**What the task requires**
Looking at the data that follows, count the lines containing the word "string" and write down only that count.

[Dataset entries]
Segment Open

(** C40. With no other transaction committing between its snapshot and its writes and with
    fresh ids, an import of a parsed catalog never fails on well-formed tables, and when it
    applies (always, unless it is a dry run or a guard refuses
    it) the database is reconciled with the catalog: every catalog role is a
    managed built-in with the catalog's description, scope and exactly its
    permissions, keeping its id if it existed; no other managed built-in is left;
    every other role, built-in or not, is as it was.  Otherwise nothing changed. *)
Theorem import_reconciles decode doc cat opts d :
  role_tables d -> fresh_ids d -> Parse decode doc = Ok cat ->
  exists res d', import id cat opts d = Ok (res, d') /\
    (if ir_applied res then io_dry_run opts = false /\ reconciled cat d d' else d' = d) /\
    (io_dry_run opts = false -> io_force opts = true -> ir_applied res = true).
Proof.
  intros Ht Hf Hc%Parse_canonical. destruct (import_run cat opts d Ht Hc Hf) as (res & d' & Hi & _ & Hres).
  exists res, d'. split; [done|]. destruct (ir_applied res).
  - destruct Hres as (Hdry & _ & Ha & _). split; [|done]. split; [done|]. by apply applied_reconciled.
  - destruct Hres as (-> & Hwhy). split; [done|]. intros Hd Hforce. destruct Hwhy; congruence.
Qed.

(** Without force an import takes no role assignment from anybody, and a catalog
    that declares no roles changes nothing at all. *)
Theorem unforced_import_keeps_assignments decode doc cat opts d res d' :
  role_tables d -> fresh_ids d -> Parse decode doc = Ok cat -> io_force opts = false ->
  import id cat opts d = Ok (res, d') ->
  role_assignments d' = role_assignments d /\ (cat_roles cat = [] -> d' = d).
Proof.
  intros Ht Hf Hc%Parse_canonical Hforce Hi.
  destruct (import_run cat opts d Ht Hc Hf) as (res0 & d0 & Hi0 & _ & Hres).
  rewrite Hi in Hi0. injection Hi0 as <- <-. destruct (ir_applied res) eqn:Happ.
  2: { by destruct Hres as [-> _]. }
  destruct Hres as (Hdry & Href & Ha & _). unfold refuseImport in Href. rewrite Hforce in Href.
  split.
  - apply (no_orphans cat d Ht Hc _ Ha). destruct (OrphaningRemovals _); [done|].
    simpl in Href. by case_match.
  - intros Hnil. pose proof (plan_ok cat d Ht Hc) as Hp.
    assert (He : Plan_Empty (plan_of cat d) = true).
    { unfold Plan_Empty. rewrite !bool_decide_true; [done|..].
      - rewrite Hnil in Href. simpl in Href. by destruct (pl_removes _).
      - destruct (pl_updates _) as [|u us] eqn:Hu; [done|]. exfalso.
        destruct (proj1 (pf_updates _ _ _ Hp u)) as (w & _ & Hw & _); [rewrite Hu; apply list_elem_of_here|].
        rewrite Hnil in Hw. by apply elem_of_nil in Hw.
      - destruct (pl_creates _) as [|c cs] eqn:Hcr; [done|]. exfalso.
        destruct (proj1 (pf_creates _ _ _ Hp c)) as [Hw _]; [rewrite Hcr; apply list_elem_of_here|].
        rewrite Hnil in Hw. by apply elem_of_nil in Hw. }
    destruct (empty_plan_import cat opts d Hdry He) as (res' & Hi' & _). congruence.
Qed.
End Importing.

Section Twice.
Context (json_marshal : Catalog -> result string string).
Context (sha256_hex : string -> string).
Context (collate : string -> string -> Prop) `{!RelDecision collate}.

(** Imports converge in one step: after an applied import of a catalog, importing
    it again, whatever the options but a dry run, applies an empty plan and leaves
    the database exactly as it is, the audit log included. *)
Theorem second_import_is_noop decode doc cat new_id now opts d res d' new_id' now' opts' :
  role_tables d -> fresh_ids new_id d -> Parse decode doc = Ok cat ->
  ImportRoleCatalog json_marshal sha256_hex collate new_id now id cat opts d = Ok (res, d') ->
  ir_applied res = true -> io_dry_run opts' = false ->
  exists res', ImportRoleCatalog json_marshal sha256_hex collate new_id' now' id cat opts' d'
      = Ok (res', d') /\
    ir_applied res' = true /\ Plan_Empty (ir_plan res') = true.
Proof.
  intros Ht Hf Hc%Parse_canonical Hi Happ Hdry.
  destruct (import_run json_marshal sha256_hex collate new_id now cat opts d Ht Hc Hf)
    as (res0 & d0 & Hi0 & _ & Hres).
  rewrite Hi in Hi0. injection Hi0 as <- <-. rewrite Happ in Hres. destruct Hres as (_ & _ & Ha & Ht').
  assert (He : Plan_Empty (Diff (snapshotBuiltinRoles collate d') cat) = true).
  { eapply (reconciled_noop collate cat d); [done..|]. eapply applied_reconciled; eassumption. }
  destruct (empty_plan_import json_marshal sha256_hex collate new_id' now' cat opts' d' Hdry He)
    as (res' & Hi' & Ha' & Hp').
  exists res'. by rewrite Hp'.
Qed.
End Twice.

Segment Closed

**Task answer**
3